Ohsumi isn’t a Casma founder, but four other autophagy experts are, including Beth Levine, who runs the Center for Autophagy Research at the University of Texas Southwestern Medical Center. She discovered a genetic driver of autophagy in humans, BECN1, in 1999 (Casma’s other founders are Andrea Ballabio, of the Telethon Institute of Genetics and Medicine (TIGEM) of Pozzuoli; James Hurley of UC Berkeley; and Herbert Virgin, the current chief scientific officer of Vir Biotechnology).
Casma plans to use small molecule drugs to induce autophagy in situations where the process is either slowed down because of disease, or needs to speed up to deal with the buildup of a toxic substance. The goal: stop, or even reverse the course of these diseases, though Casma is a few years from human testing and will have to prove it can interfere with this cellular process without causing other problems. “We think we’re working on a fundamentally safe pathway,” Dionne says. “We just have to induce it in the correct way.”
Dionne, meanwhile, has been an entrepreneur-in-residence with Third Rock Ventures since 2011. Before that, he led and sold two startups, Alantos Pharmaceuticals and Surface Logix. His most recent role before Casma, as CEO of Constellation Pharmaceuticals, a developer of epigenetic drugs, didn’t end the same way. Third Rock formed Constellation in 2008, and in 2012, Dionne agreed to lead the firm. He took the helm just two months after the company had formed a wide-ranging alliance with Genentech that had a buyout option. The deal fizzled in 2015, and when it did, Dionne expressed regret to Xconomy that it had ever been signed, because it likely prevented Constellation from making an IPO run.
Dionne stepped aside in 2016, returned to Third Rock, and Constellation, still privately held, changed its strategy.
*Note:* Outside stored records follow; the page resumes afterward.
Lemma new_children h (make : Msg → M Heap nat) fields m :
  (∀ h1 v f l, heap_ok h1 → grows h h1 → attr_children m f = Some l → v ∈ l →
     ∃ c h2, make v h1 = (Ok c, h2) ∧ heap_ok h2 ∧ grows h1 h2 ∧ ∃ root, new_node h1 h2 root c v) →
  heap_ok h →
  ∃ children h', for_each_acc (λ children f,
    let '(fieldName, field) := (f : string * ChildType) in
    match attr_children m fieldName with
    | None => ret children
    | Some l =>
        for_each_acc (λ children v,
          let* child := make v in
          let* rev :=
            Latest child (if ct_IsContainer field && bool_decide (ct_Key field ≠ EmptyString)
                          then EmptyString else EmptyString) in
          ret (match rev with Some rev => append_child children fieldName rev | None => children end)) l children
    end) fields ∅ h = (Ok children, h') ∧ children_ok h m children h'.
Proof.
  intros Hmake Hok. apply (for_each_acc_ind (children_ok h m)).
  2: { split; [done|]. split; [done|]. split; [intros f s; by rewrite lookup_empty | done]. }
  intros [fieldName field] acc h1 _ Hacc. destruct (attr_children m fieldName) as [l|] eqn:Hl; [|by exists acc, h1].
  apply (for_each_acc_ind (children_ok h m)); [|done].
  intros v acc' h2 Hv (Hok2 & Hg2 & Hacc' & _).
  destruct (Hmake h2 v fieldName l Hok2 Hg2 Hl Hv)
    as (c & h3 & Hrun & Hok3 & Hg3 & root & nd & b & br & r & rn & Hnd & _ & _ & _ & Hb & Hbr & _ & _ & Hlat & Hnew & _).
  destruct Hnew as (_ & _ & rr & Hrr & _).
  run_with Hrun. assert (∀ b : bool, (if b then EmptyString else EmptyString) = EmptyString) as -> by by intros [].
  run_with (Latest_run h3 c nd b br Hnd Hb Hbr). rewrite Hlat. eexists _, h3. split; [done|].
  split; [done|]. split; [by etrans|]. split.
  - apply append_child_valid; [|by exists rr]. by apply (grows_children h2).
  - intros Hno. rewrite (Hno _ _ Hl) in Hv. by apply elem_of_nil in Hv.
Qed.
Since his return to Third Rock, Dionne has been incubating Casma. He’s seen just how many of the key decisions are made early on with a startup—what strategic direction it will take, what its research capabilities are, how to shape its staff. Making those calls was his original goal when first joining Third Rock in 2011, and now he’s finally getting the chance with Casma.
“I wanted to do this from the beginning, when you really have the chance to mold the company from the very start,” Dionne says. That plan “just took a hiatus during Constellation.”